Clustering is the process of dividing a dataset into multiple subsets that do not overlap. These subsets are called clusters. Clusters can be defined qualitatively as collections of objects within a dataset that possess higher densities within a given cluster than others [6]. Clustering is widely used in various fields, including data mining, image segmentation, computer vision, and bioinformatics. There is a wide range of clustering algorithms. Zhong et al. [7] divided these algorithms into six groups: Hierarchical Clustering, Segmentation Clustering [8], Density-based Clustering [9], grid-based clustering, model-based clustering and graph-based clustering. Clustering is an unsupervised learning issue. Unlike classification algorithms, clustering algorithms have no prior knowledge of class labels. Therefore, learning clustering is usually based on dissimilarity, directly affecting the clustering process.

In most cases, the Euclidean metric cannot measure the contrast between objects. The Minimax distance also emphasizes the connection of objects through intermediate elements relative to the mutual similarity of the elements [10]. This metric gives better clustering results when extracting arbitrary clusters in the dataset [10]. For this reason, the proposed algorithm in this paper is based on the minimax distance. The minimum spanning tree (MST) is essential in assessing complex networks’ dynamic and topological properties. This is an important component in the conversion of weighted graphs that has been addressed in several studies. A unique path in MST for the entire dataset from vertex x to vertex y is the minimax distance from x to v [11]. Therefore, minimax distance-based clustering algorithms can also be called MST-based clustering algorithms. Such algorithms begin with creating a minimum spanning tree (MST) from a given weighted graph.
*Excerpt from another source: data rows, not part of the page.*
(* ===== verification/VfsOps.v ===== *)
(** * Operations on names ([internal/vfs/filesystem.go], [changes.go])

    Copy, rename, remove, list, make a directory and set attributes, each with
    the change it publishes.  [Vfs] has the lookups they start with. *)
From S2P Require Import Prelude GoPath StagingTypes Disk DirtyIndex PathState Session StagingManager StagingPressure StagingRename CosClient Attributes MetadataCache Paths WriteBuffer BufferSessions FoldNames Changes VfsTypes Vfs.
Import Changes VfsTypes Vfs.

Module VfsOps.

Section VfsOps.
Context `{PathHash} {PO : PosixOps} {CF : FoldNames.CaseFolding} {V : View}.

Definition IsDirty (fs : Filesystem) (path : string) : bool := DirtyIndex.IsDirty (Staging.index (staging fs)) path.
Definition IsConflicted (fs : Filesystem) (path : string) : bool := DirtyIndex.IsConflicted (Staging.index (staging fs)) path.
Definition HasPendingDelete (fs : Filesystem) (path : string) : bool := Staging.HasPendingDelete (staging fs) path.
Definition has_session (fs : Filesystem) (path : string) : bool := bool_decide (is_Some (Staging.GetSession (staging fs) path)).

Definition TryLockSync (path : string) : Filesystem -> Filesystem * bool := staged_call (fun m => Staging.TryLockSync m path).
Definition UnlockSync (path : string) : Filesystem -> Filesystem := staged_do (fun m => Staging.UnlockSync m path).
Definition InvalidateFileMutation (path : string) (fs : Filesystem) : Filesystem :=
  set_posix (op_InvalidateFileMutation (posix fs) path) fs.
Definition DeleteFile (path : string) : Filesystem -> Filesystem * option goerr := posix_call (fun o => op_DeleteFile o path).
Definition WriteFile (path : string) (d : bytes) (a : option Attributes.POSIXAttributes)
    : Filesystem -> Filesystem * option goerr := posix_call (fun o => op_WriteFile o path d a).
Definition RenameFile (oldPath newPath : string) (now : Time) (fs : Filesystem) : Filesystem * option goerr :=
  posix_call (fun o => op_RenameFile (pending fs) o oldPath newPath now) fs.

(** The attributes the code gives an object it writes itself. *)
Definition plain_attributes (mode : Z) (now : Time) : Attributes.POSIXAttributes :=
  Attributes.mkPOSIX mode 1000 1000 0 now 0 0 0 ∅.

(** ** Space, and stable storage *)

Record Capacity := mkCapacity { TotalBytes : Z; AvailableBytes : Z; TotalFiles : Z; AvailableFiles : Z }.

Definition capacity (fs : Filesystem) : Capacity :=
  let pressure := Pressure.CurrentPressure (staging fs) diskAvailable in
  if op_BucketFull (posix fs) then
    mkCapacity (if stagingEnabled && (0 <? Pressure.QuotaBytes pressure) then Pressure.QuotaBytes pressure else 2 ^ 50) 0 (2 ^ 32) (2 ^ 32)
  else if negb stagingEnabled || (Pressure.QuotaBytes pressure =? 0) then
    mkCapacity (2 ^ 50) (2 ^ 50) (2 ^ 32) (2 ^ 32)
  else
    let available := Pressure.AvailableBytes pressure in
    let available :=
      if 0 <? Pressure.HighWatermarkBytes pressure then
        let safe := wrap64 (Pressure.HighWatermarkBytes pressure - Pressure.UsedBytes pressure) in
        let safe := if safe <? 0 then 0 else safe in
        if safe <? available then safe else available
      else available in
    mkCapacity (Pressure.QuotaBytes pressure mod 2 ^ 64) (if 0 <? available then available else 0) (2 ^ 32) (2 ^ 32).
Subsequently, the tree is divided into different clusters by removing incompatible edges. A known problem with MST-based clustering algorithms is that they are noise-sensitive. Fischer and Buhmann proposed a path-based clustering algorithm using a cumulative optimization method based on a criterion function [10]. Their method is resistant to such noises, but their optimization method offers only a solution close to the general optimization, potentially leading to undesirable results. Finding an efficient algorithm for correctly clustering all patterns and datasets is difficult, so the clustering optimization problem is known as an NP-hard problem. By analyzing the minimax distance, we conclude that for every object x outside the C cluster, x has an equal distance to every object in the C cluster. Based on this conclusion, it can be understood that the centres of the clusters have the least density in their cluster. This theorem is one of the important components of the proposed algorithm, which will be described in Section 3. This algorithm can reach the general optimal value with computational complexity O(n2).

The rest of the paper is organized as follows: The next section briefly introduces some MST-based clustering algorithms. Section 3 describes the proposed algorithm in detail and calculates its computational complexity. Section 4 also includes experimental results of this algorithm in terms of performance and execution time, which will be compared with some of the proposed clustering algorithms. The final section will also include a summary and conclusion.

2 Related Works

The relevant research in the field of data clustering is reviewed in this section. As the paper’s topic is the presentation of a path-based clustering algorithm, this section provides an overview of path-based clustering algorithms and MST.

One of the path-based clustering methods is using the minimum spanning tree, which was first proposed by Zahn [11]. In this method, the weighted MST graph is first created from the Euclidean metric, then the incompatible edges are removed. Ideally, these edges are the longest ones in the graph. However, these assumptions are often overlooked in practice, and discarding these edges would not yield an accurate clustering. In recent years, different studies have been done to provide an efficient method for detecting incompatible edges. Furthermore, the computational complexity of the proposed method is an important issue that must be considered. Some of these algorithms have paid particular attention to their computational complexity in designing this decision tree [12]. Zhong et al. have proposed a two-step MST-based clustering algorithm to reduce the sensitivity to noise and outlier points in clustering [13]. However, this algorithm has high computational complexity and requires many parameters. Later, Zhong et al. proposed a hierarchical split-and-merger clustering algorithm [7]. In this work, MST was used in the splitting and merging process. The drawback of this algorithm is its high time complexity.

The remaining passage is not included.